- **What the exercise asks**:
Word for word, retype the first line of the records and every following line through the one containing "tick counter when".

- **Task inputs**:
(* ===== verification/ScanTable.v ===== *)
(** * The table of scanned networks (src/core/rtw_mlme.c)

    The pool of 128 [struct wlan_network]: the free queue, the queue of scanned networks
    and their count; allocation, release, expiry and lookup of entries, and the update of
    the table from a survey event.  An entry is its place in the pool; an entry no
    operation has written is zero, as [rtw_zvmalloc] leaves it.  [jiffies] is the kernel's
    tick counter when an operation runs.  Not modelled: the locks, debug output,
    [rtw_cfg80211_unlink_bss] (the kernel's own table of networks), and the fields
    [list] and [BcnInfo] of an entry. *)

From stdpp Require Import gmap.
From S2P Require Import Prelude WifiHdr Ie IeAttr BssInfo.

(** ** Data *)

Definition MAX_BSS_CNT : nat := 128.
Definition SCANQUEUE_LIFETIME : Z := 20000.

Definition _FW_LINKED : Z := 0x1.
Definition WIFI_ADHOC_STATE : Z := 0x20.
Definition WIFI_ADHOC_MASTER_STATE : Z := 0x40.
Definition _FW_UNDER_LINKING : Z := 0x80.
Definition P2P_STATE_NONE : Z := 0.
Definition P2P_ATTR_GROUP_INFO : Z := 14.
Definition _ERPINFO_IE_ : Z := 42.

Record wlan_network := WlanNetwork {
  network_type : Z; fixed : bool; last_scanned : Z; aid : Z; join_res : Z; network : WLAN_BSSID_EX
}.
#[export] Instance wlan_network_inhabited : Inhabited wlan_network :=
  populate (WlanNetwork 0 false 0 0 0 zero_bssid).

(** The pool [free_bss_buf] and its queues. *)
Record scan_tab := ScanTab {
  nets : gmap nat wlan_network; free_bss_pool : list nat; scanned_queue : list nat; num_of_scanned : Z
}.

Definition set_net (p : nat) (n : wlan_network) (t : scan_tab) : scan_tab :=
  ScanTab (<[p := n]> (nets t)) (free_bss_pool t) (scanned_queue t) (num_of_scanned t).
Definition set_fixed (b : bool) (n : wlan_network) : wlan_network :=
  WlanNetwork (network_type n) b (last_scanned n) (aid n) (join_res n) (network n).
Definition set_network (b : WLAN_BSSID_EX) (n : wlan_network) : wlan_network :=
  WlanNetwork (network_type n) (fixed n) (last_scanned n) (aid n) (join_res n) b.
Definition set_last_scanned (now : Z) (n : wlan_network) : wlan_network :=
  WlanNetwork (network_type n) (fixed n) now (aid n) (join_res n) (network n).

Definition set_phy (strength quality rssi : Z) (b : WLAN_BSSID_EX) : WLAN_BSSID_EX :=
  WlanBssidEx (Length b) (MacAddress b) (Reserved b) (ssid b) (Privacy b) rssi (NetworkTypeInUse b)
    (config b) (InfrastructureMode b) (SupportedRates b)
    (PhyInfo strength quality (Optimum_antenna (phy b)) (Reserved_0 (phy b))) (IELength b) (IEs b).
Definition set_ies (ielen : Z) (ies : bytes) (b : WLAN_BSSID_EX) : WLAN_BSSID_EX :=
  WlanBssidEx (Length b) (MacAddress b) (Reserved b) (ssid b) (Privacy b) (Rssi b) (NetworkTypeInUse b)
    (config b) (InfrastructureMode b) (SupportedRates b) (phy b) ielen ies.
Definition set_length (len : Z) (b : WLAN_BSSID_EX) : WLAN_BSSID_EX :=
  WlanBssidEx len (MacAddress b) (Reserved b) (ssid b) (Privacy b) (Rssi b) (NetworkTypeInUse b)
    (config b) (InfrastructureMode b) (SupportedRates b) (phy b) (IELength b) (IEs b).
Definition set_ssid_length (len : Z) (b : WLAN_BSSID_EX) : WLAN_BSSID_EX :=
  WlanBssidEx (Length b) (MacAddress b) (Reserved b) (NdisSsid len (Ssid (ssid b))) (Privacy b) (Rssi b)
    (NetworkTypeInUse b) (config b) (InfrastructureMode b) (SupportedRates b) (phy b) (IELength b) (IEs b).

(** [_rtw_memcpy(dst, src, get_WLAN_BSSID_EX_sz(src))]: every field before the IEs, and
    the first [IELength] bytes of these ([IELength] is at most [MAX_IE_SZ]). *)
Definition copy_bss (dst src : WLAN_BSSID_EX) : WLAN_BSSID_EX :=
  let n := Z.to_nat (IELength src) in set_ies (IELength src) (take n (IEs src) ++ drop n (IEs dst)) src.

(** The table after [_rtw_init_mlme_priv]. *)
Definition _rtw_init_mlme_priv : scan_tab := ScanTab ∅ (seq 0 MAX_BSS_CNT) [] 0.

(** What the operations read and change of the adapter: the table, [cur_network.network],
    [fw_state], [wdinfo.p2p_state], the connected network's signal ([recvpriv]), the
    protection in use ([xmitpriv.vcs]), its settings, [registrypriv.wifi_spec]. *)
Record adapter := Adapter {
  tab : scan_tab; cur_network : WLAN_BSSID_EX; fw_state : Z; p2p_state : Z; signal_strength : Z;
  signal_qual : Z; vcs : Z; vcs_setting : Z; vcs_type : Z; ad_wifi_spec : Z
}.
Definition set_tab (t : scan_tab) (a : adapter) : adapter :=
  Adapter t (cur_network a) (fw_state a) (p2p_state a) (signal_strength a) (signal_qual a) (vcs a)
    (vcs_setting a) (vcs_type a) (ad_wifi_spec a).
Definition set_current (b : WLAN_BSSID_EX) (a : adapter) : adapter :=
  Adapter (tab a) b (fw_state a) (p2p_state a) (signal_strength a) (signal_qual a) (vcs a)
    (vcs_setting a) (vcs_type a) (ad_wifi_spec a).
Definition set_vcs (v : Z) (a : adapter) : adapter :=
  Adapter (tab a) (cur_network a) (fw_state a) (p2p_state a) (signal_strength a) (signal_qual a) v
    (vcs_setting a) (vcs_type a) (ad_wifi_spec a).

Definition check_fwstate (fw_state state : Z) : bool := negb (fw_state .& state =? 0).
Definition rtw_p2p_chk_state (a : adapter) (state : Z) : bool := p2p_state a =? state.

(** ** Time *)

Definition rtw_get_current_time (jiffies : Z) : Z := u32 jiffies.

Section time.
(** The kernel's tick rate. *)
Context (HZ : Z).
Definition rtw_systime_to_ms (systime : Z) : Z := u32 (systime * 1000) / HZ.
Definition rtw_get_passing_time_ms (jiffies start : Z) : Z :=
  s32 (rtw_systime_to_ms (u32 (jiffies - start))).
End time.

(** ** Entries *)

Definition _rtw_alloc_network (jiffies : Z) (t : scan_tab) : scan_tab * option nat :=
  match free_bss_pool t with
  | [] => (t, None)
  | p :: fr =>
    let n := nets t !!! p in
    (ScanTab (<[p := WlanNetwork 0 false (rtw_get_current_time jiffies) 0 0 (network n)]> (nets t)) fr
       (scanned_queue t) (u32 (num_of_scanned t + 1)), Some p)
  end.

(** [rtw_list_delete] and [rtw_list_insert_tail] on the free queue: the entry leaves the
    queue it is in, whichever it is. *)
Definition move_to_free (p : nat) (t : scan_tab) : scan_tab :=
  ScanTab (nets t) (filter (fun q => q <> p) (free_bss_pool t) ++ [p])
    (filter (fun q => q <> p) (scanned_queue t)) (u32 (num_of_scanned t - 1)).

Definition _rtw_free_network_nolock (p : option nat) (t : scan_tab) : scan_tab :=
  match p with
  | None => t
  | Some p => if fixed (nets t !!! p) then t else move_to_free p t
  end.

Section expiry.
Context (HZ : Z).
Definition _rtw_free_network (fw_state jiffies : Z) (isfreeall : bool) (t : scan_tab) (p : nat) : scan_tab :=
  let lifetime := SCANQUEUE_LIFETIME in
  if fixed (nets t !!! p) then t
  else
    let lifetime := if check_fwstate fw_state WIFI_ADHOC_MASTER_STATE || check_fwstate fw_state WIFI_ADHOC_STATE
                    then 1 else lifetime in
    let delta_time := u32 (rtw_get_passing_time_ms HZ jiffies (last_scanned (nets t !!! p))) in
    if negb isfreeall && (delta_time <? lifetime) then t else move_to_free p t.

- **Response**:
(* ===== verification/ScanTable.v ===== *)
(** * The table of scanned networks (src/core/rtw_mlme.c)

    The pool of 128 [struct wlan_network]: the free queue, the queue of scanned networks
    and their count; allocation, release, expiry and lookup of entries, and the update of
    the table from a survey event.  An entry is its place in the pool; an entry no
    operation has written is zero, as [rtw_zvmalloc] leaves it.  [jiffies] is the kernel's
    tick counter when an operation runs.  Not modelled: the locks, debug output,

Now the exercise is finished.